== Record set ==

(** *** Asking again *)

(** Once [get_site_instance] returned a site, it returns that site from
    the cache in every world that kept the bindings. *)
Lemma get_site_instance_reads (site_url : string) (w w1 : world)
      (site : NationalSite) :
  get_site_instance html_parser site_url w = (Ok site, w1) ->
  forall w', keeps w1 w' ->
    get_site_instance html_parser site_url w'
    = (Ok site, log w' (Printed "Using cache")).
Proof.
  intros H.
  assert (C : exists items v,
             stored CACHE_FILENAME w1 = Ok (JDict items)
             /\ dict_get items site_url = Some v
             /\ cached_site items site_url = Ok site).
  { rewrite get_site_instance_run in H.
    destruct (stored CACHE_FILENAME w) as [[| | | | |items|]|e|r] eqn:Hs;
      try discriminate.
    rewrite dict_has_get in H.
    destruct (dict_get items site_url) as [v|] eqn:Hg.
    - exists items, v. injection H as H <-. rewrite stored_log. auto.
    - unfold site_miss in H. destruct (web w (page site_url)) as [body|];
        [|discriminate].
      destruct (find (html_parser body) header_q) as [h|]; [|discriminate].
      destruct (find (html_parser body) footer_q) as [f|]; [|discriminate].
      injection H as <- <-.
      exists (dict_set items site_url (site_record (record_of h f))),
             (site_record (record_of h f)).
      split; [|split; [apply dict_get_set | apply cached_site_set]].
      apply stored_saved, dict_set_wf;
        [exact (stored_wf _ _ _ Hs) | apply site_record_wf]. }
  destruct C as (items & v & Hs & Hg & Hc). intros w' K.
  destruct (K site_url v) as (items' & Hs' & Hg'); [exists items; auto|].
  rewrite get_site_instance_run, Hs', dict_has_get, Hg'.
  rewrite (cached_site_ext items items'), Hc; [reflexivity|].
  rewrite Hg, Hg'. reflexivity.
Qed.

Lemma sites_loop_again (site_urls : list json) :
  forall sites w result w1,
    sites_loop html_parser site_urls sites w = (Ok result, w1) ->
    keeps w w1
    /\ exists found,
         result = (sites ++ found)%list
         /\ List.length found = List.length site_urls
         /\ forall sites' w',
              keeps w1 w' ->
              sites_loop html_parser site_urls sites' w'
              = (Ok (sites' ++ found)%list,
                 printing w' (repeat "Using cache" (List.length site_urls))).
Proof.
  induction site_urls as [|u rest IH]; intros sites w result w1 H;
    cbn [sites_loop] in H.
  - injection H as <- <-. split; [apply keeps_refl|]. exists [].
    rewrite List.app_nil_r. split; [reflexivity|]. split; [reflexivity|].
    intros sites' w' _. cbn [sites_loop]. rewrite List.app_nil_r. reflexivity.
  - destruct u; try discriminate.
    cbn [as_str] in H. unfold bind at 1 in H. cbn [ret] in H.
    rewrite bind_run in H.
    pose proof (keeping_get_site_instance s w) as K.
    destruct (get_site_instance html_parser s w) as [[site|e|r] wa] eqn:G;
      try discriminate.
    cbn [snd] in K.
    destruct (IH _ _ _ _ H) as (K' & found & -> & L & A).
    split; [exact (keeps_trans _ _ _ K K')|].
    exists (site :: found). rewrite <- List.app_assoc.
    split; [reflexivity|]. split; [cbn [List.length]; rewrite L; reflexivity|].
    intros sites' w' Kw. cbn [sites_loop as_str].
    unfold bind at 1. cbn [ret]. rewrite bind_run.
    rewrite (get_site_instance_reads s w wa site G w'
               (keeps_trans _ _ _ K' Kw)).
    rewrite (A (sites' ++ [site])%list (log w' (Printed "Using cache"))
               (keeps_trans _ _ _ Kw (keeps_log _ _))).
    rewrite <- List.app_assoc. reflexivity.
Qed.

===
== Record set ==

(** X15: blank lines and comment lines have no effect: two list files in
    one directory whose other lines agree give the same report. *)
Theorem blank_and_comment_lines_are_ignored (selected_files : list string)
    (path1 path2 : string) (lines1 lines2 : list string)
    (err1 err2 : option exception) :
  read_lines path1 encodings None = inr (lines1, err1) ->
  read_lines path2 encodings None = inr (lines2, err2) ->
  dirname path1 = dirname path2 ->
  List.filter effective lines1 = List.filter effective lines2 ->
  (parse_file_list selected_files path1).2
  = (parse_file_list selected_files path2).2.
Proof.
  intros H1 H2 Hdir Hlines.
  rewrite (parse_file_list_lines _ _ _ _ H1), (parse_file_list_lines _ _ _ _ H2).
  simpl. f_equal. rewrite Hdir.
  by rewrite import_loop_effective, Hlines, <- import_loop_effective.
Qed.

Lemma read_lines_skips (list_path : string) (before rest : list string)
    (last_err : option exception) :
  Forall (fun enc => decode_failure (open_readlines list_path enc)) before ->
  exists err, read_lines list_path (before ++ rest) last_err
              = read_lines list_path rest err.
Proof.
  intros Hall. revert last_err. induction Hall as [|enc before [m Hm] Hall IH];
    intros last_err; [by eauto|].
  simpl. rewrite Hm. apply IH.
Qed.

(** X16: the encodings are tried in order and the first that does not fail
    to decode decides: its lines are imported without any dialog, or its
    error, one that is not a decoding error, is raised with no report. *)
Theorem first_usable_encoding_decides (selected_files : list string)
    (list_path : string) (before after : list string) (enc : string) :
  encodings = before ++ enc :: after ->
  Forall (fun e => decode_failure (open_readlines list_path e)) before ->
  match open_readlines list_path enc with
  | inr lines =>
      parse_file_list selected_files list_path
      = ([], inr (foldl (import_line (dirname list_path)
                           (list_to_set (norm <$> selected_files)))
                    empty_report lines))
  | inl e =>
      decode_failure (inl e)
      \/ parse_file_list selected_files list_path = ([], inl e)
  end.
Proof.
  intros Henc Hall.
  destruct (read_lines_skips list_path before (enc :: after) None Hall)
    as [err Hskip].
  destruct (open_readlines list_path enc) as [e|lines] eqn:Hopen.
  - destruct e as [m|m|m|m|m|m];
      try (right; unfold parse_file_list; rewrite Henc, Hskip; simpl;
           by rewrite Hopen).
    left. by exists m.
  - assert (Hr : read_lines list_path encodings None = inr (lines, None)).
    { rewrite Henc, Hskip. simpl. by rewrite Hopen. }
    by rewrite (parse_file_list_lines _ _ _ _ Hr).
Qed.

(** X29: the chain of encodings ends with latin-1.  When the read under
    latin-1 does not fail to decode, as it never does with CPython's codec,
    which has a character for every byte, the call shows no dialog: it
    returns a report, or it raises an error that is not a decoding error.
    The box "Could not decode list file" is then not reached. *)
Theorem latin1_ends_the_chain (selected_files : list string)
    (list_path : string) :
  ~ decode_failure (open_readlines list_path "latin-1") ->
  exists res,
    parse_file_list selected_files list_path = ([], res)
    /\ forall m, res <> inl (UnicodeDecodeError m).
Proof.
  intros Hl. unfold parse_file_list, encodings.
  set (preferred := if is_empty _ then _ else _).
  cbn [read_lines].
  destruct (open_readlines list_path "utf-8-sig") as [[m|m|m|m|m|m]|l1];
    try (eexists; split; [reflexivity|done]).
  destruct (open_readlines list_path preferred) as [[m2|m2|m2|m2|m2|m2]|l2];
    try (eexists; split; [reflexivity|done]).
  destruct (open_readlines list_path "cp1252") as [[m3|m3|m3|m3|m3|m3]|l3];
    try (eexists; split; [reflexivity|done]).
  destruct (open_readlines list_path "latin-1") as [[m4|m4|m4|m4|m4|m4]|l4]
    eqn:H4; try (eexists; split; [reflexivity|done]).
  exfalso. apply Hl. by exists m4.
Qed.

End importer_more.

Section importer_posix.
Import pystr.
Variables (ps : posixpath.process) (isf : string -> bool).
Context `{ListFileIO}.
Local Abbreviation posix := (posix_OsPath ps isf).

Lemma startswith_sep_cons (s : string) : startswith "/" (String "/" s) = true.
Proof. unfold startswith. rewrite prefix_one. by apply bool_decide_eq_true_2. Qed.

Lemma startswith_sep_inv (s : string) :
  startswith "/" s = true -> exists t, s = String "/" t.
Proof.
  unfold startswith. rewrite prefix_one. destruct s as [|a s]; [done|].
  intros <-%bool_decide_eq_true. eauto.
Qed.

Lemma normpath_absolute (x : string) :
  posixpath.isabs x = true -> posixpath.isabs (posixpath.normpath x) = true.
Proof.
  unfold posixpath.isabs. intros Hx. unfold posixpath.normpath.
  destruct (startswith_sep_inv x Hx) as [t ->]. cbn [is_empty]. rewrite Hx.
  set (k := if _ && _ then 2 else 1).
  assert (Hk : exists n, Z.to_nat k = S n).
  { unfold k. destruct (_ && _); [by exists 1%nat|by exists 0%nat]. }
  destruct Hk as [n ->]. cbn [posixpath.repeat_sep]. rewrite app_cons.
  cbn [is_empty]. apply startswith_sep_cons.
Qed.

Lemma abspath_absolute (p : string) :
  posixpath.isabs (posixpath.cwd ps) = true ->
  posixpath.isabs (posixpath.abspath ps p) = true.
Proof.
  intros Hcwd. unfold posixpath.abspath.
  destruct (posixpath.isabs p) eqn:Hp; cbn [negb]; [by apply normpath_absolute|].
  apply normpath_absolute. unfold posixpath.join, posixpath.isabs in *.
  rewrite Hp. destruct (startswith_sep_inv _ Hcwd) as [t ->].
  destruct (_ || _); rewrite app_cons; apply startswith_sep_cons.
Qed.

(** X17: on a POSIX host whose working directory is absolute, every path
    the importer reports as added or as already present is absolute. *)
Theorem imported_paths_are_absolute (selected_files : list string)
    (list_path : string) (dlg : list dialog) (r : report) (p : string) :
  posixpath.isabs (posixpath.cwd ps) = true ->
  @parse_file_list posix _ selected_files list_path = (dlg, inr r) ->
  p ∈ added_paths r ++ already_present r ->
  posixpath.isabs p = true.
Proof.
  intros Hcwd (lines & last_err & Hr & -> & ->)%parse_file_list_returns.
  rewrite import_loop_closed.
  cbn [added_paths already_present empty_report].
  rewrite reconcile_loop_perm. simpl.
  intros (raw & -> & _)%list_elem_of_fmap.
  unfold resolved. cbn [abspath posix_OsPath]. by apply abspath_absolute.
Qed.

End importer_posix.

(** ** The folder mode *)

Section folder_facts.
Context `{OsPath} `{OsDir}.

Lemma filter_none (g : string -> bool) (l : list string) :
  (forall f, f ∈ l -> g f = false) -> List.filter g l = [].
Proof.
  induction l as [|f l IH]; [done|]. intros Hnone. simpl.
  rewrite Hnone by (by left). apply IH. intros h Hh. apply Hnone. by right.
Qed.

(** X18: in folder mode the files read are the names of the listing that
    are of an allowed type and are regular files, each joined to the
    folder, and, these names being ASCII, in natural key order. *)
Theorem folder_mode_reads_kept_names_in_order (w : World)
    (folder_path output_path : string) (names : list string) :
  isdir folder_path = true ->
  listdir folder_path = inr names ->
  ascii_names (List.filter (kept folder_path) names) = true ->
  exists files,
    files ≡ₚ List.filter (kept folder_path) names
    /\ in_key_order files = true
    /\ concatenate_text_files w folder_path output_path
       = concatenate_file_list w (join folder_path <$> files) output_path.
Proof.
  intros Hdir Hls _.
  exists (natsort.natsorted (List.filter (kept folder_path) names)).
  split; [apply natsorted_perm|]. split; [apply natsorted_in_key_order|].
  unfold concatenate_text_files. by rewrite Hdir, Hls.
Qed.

===

● Work task
From the line containing "cbn [sites_loop] in H." down to the line containing "(keeps_trans _ _ _ K' Kw))." in the material above, reproduce every line exactly, including the two end lines.

● Answer below
    cbn [sites_loop] in H.
  - injection H as <- <-. split; [apply keeps_refl|]. exists [].
    rewrite List.app_nil_r. split; [reflexivity|]. split; [reflexivity|].
    intros sites' w' _. cbn [sites_loop]. rewrite List.app_nil_r. reflexivity.
  - destruct u; try discriminate.
    cbn [as_str] in H. unfold bind at 1 in H. cbn [ret] in H.
    rewrite bind_run in H.
    pose proof (keeping_get_site_instance s w) as K.
    destruct (get_site_instance html_parser s w) as [[site|e|r] wa] eqn:G;
      try discriminate.
    cbn [snd] in K.
    destruct (IH _ _ _ _ H) as (K' & found & -> & L & A).
    split; [exact (keeps_trans _ _ _ K K')|].
    exists (site :: found). rewrite <- List.app_assoc.
    split; [reflexivity|]. split; [cbn [List.length]; rewrite L; reflexivity|].
    intros sites' w' Kw. cbn [sites_loop as_str].
    unfold bind at 1. cbn [ret]. rewrite bind_run.
    rewrite (get_site_instance_reads s w wa site G w'
               (keeps_trans _ _ _ K' Kw)).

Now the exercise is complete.